Al día siguiente decide salir al campo. Visitar a un amigo fiel. Cuatro días más tarde continúan los efectos. Entra sin saberlo en el horror del sueño. Desciende al submundo. En el noveno subterráneo empuja la puerta de una celda que se cierra a su paso. La llave cae por una rendija del enlosado, perdiéndose en el abismo. Vienen a buscarlo y lo conducen a una habitación inferior, que también es calabozo. Está atrapado. El miedo se ha hecho intimidad. Y en lo íntimo el miedo se ha desbocado. La razón es impotente. Cuando intenta ponerle coto con argumentos de la lógica, le invade cada vez más deprisa. Juego vertiginoso. “Usted está encerrado, se ha hecho enteramente abstracto. La prisión donde está encerrado es la esencia de la atadura. Puertas y llaves resultan superfluas. El loco tiende a la esencia, a la fascinación por la esencia. Es peligroso indagar la esencia de Dios. La religión es el infierno de los escrupulosos. A ese ser infinito, que no llegan a concebir y que los moviliza y los arroja en las tendencias infinitizantes, responden con la conciencia de su falta infinita, de sus pecados. Viven infinitamente en falta”.
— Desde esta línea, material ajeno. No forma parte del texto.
Lemma ConsumersOf_attachAll (calls : list (Z * addr)) (consumed : Consumed)
    (i : Z) (x : addr) :
  x ∈ ConsumersOf (attachAll checkConflicts calls consumed) i
  <-> x ∈ ConsumersOf consumed i \/ (i, x) ∈ calls.
Proof.
  revert consumed. induction calls as [|[idx c] calls IH]; intros consumed.
  - cbn. set_solver.
  - cbn [attachAll]. rewrite IH, ConsumersOf_AttachConsumer.
    destruct (decide (i = idx)) as [->|Hne].
    + rewrite elem_of_union, elem_of_singleton, elem_of_cons. naive_solver.
    + rewrite elem_of_cons. naive_solver.
Qed.

Lemma dom_attachAll (calls : list (Z * addr)) (consumed : Consumed) :
  dom (attachAll checkConflicts calls consumed)
  = list_to_set calls.*1 ∪ dom consumed.
Proof.
  revert consumed. induction calls as [|[idx c] calls IH]; intros consumed.
  - cbn. set_solver.
  - cbn [attachAll]. rewrite IH, dom_AttachConsumer. cbn. set_solver.
Qed.

(** X14.  After a series of [AttachConsumer] calls on a fresh transaction, the
    consumers recorded for an output are exactly those attached to it,
    whether or not a conflict was reported; the first number of
    [NumConsumers] counts the outputs attached to, the second is no larger,
    and it is positive as soon as one output got two different consumers. *)
Theorem attachAll_spec (calls : list (Z * addr)) :
  let consumed := attachAll checkConflicts calls ∅ in
  (forall (i : Z) (x : addr), x ∈ ConsumersOf consumed i <-> (i, x) ∈ calls) /\
  (NumConsumers consumed).1 = Z.of_nat (size (list_to_set calls.*1 : gset Z)) /\
  0 <= (NumConsumers consumed).2 <= (NumConsumers consumed).1 /\
  (forall (i : Z) (x y : addr),
     (i, x) ∈ calls -> (i, y) ∈ calls -> x <> y ->
     1 <= (NumConsumers consumed).2).
Proof.
  intros consumed.
  assert (Hmem : forall (i : Z) (x : addr),
            x ∈ ConsumersOf consumed i <-> (i, x) ∈ calls).
  { intros i x. unfold consumed. rewrite ConsumersOf_attachAll.
    unfold ConsumersOf. rewrite lookup_empty. cbn. set_solver. }
  split; [exact Hmem|]. unfold NumConsumers. cbn [fst snd].
  split; [|split].
  - rewrite <- size_dom. unfold consumed. rewrite dom_attachAll, dom_empty_L.
    rewrite union_empty_r_L. reflexivity.
  - split; [lia|]. apply inj_le.
    rewrite <- !size_dom. apply subseteq_size.
    apply subseteq_dom, map_filter_subseteq.
  - intros i x y Hx Hy Hne.
    apply Hmem in Hx, Hy. unfold ConsumersOf in Hx, Hy.
    destruct (consumed !! i) as [s|] eqn:Hs; cbn in Hx, Hy; [|set_solver].
    assert (Hsize : (1 < size s)%nat).
    { assert (Hsub : ({[ x; y ]} : gset addr) ⊆ s) by set_solver.
      apply subseteq_size in Hsub.
      rewrite size_union in Hsub by set_solver.
      rewrite !size_singleton in Hsub. lia. }
    assert (Hin : filter (fun kv : Z * gset addr => (1 < size kv.2)%nat) consumed !! i = Some s).
    { apply map_lookup_filter_Some. split; [exact Hs|exact Hsize]. }
    assert (Hnz : size (filter (fun kv : Z * gset addr => (1 < size kv.2)%nat) consumed) <> 0%nat).
    { intros E. apply map_size_empty_iff in E. rewrite E in Hin.
      rewrite lookup_empty in Hin. discriminate Hin. }
    lia.
Qed.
En una nota escribe: “Tener una religión no es creer en una divinidad al contrario de los que no creen en ninguna. Es una donación que deseamos irresistiblemente hacer a alguien que se encuentra muy por encima de nosotros. El amor no postula más la existencia de una mujer de belleza perfecta. Es una donación de sí, es la necesidad de hacer esa donación, y el más eunuco puede desearlo de modo irrefrenable. El narcisismo sólo es posible si uno se hace esa donación a sí mismo. Y en ello también, es curioso, hay que creer (creer en sí)”.

Muchos ateos y teófobos de occidente manejan una visión semítica de lo divino. Pero lo divino admite otros modelos, que no siguen la dialéctica pecado-redención-juicio característica de nuestra tradición. “Hay un temperamento que quiere adorar a Dios, pero no puede y al que Dios enloquece. ¡Cuántas personas se han hecho ateas para reconquistar la paz del espíritu!”. Raimon Panikkar confirma la intuición de Michaux: la forma contemporánea de espiritualidad es el ateísmo.